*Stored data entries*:
▽
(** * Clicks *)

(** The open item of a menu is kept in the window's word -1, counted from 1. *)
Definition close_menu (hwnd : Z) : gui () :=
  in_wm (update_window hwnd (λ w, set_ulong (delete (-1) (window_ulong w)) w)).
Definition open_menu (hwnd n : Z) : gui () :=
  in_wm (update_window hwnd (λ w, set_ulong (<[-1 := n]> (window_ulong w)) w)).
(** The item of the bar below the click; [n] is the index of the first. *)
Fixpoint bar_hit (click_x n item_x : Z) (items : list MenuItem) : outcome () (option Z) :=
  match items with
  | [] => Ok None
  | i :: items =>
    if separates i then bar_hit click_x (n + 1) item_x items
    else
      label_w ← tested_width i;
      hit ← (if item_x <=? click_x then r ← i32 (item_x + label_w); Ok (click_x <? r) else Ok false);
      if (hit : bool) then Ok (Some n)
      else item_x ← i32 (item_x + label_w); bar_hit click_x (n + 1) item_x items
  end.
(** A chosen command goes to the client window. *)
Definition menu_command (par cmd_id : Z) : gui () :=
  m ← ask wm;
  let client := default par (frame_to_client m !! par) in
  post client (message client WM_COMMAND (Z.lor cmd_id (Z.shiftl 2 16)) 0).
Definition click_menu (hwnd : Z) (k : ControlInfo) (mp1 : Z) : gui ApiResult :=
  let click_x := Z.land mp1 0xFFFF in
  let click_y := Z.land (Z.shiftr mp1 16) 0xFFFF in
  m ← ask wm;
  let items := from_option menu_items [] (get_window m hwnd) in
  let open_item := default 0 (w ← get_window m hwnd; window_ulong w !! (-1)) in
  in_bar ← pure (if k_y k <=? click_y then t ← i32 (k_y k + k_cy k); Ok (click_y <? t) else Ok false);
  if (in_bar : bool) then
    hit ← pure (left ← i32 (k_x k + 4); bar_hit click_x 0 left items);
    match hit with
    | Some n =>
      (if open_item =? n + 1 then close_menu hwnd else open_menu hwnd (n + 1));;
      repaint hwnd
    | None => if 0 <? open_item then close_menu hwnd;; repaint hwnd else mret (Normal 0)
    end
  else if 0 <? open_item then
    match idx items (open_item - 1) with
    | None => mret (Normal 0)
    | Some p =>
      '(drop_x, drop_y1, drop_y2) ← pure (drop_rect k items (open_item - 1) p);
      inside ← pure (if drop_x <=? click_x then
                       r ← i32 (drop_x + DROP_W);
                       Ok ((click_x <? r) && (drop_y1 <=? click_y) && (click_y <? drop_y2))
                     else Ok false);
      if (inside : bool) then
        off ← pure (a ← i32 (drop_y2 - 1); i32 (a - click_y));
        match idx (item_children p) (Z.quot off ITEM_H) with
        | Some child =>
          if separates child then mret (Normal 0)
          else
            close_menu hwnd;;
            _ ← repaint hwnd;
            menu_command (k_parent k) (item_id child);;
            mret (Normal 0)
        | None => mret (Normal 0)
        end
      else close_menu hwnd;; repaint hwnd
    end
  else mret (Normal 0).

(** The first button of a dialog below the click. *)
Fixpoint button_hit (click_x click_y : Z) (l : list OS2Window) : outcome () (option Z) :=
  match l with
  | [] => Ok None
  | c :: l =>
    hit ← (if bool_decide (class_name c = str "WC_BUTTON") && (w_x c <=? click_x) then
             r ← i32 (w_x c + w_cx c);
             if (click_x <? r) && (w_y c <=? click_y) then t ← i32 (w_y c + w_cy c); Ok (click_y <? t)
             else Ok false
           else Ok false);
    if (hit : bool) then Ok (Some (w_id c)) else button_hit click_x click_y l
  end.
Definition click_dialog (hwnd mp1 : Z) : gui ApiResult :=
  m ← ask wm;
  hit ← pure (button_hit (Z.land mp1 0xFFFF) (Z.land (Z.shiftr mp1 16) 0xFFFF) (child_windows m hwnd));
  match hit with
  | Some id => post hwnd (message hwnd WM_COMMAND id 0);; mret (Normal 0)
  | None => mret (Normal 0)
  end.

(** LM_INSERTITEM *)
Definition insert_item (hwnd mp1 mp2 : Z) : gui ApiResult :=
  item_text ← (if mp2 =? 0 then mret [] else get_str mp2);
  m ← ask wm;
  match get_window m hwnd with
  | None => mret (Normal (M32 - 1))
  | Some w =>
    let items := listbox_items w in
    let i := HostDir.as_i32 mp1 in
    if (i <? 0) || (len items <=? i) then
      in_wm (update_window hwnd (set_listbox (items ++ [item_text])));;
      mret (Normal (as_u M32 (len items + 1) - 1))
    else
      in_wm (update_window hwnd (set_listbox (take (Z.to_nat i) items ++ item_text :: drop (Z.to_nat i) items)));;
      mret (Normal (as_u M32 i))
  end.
△
*Work instruction*: What is needed is an exact reproduction of the data.

*Result of the exercise*:
(** * Clicks *)

(** The open item of a menu is kept in the window's word -1, counted from 1. *)
Definition close_menu (hwnd : Z) : gui () :=
  in_wm (update_window hwnd (λ w, set_ulong (delete (-1) (window_ulong w)) w)).
Definition open_menu (hwnd n : Z) : gui () :=
  in_wm (update_window hwnd (λ w, set_ulong (<[-1 := n]> (window_ulong w)) w)).
(** The item of the bar below the click; [n] is the index of the first. *)
Fixpoint bar_hit (click_x n item_x : Z) (items : list MenuItem) : outcome () (option Z) :=
  match items with
  | [] => Ok None
  | i :: items =>
    if separates i then bar_hit click_x (n + 1) item_x items
    else
      label_w ← tested_width i;
      hit ← (if item_x <=? click_x then r ← i32 (item_x + label_w); Ok (click_x <? r) else Ok false);
      if (hit : bool) then Ok (Some n)
      else item_x ← i32 (item_x + label_w); bar_hit click_x (n + 1) item_x items
  end.
(** A chosen command goes to the client window. *)
Definition menu_command (par cmd_id : Z) : gui () :=
  m ← ask wm;
  let client := default par (frame_to_client m !! par) in
  post client (message client WM_COMMAND (Z.lor cmd_id (Z.shiftl 2 16)) 0).
Definition click_menu (hwnd : Z) (k : ControlInfo) (mp1 : Z) : gui ApiResult :=
  let click_x := Z.land mp1 0xFFFF in
  let click_y := Z.land (Z.shiftr mp1 16) 0xFFFF in
  m ← ask wm;
  let items := from_option menu_items [] (get_window m hwnd) in
  let open_item := default 0 (w ← get_window m hwnd; window_ulong w !! (-1)) in
  in_bar ← pure (if k_y k <=? click_y then t ← i32 (k_y k + k_cy k); Ok (click_y <? t) else Ok false);
  if (in_bar : bool) then
    hit ← pure (left ← i32 (k_x k + 4); bar_hit click_x 0 left items);
    match hit with
    | Some n =>
      (if open_item =? n + 1 then close_menu hwnd else open_menu hwnd (n + 1));;
      repaint hwnd
    | None => if 0 <? open_item then close_menu hwnd;; repaint hwnd else mret (Normal 0)
    end
  else if 0 <? open_item then
    match idx items (open_item - 1) with
    | None => mret (Normal 0)
    | Some p =>
      '(drop_x, drop_y1, drop_y2) ← pure (drop_rect k items (open_item - 1) p);
      inside ← pure (if drop_x <=? click_x then
                       r ← i32 (drop_x + DROP_W);
                       Ok ((click_x <? r) && (drop_y1 <=? click_y) && (click_y <? drop_y2))
                     else Ok false);
      if (inside : bool) then
        off ← pure (a ← i32 (drop_y2 - 1); i32 (a - click_y));
        match idx (item_children p) (Z.quot off ITEM_H) with
        | Some child =>
          if separates child then mret (Normal 0)
          else
            close_menu hwnd;;
            _ ← repaint hwnd;
            menu_command (k_parent k) (item_id child);;
            mret (Normal 0)
        | None => mret (Normal 0)
        end
      else close_menu hwnd;; repaint hwnd
    end
  else mret (Normal 0).

(** The first button of a dialog below the click. *)
Fixpoint button_hit (click_x click_y : Z) (l : list OS2Window) : outcome () (option Z) :=
  match l with
  | [] => Ok None
  | c :: l =>
    hit ← (if bool_decide (class_name c = str "WC_BUTTON") && (w_x c <=? click_x) then
             r ← i32 (w_x c + w_cx c);
             if (click_x <? r) && (w_y c <=? click_y) then t ← i32 (w_y c + w_cy c); Ok (click_y <? t)
             else Ok false
           else Ok false);
    if (hit : bool) then Ok (Some (w_id c)) else button_hit click_x click_y l
  end.
Definition click_dialog (hwnd mp1 : Z) : gui ApiResult :=
  m ← ask wm;
  hit ← pure (button_hit (Z.land mp1 0xFFFF) (Z.land (Z.shiftr mp1 16) 0xFFFF) (child_windows m hwnd));
  match hit with
  | Some id => post hwnd (message hwnd WM_COMMAND id 0);; mret (Normal 0)
  | None => mret (Normal 0)
  end.

(** LM_INSERTITEM *)
Definition insert_item (hwnd mp1 mp2 : Z) : gui ApiResult :=
  item_text ← (if mp2 =? 0 then mret [] else get_str mp2);
  m ← ask wm;
  match get_window m hwnd with
  | None => mret (Normal (M32 - 1))
  | Some w =>
    let items := listbox_items w in
    let i := HostDir.as_i32 mp1 in
    if (i <? 0) || (len items <=? i) then
      in_wm (update_window hwnd (set_listbox (items ++ [item_text])));;
      mret (Normal (as_u M32 (len items + 1) - 1))
    else
      in_wm (update_window hwnd (set_listbox (take (Z.to_nat i) items ++ item_text :: drop (Z.to_nat i) items)));;
      mret (Normal (as_u M32 i))
  end.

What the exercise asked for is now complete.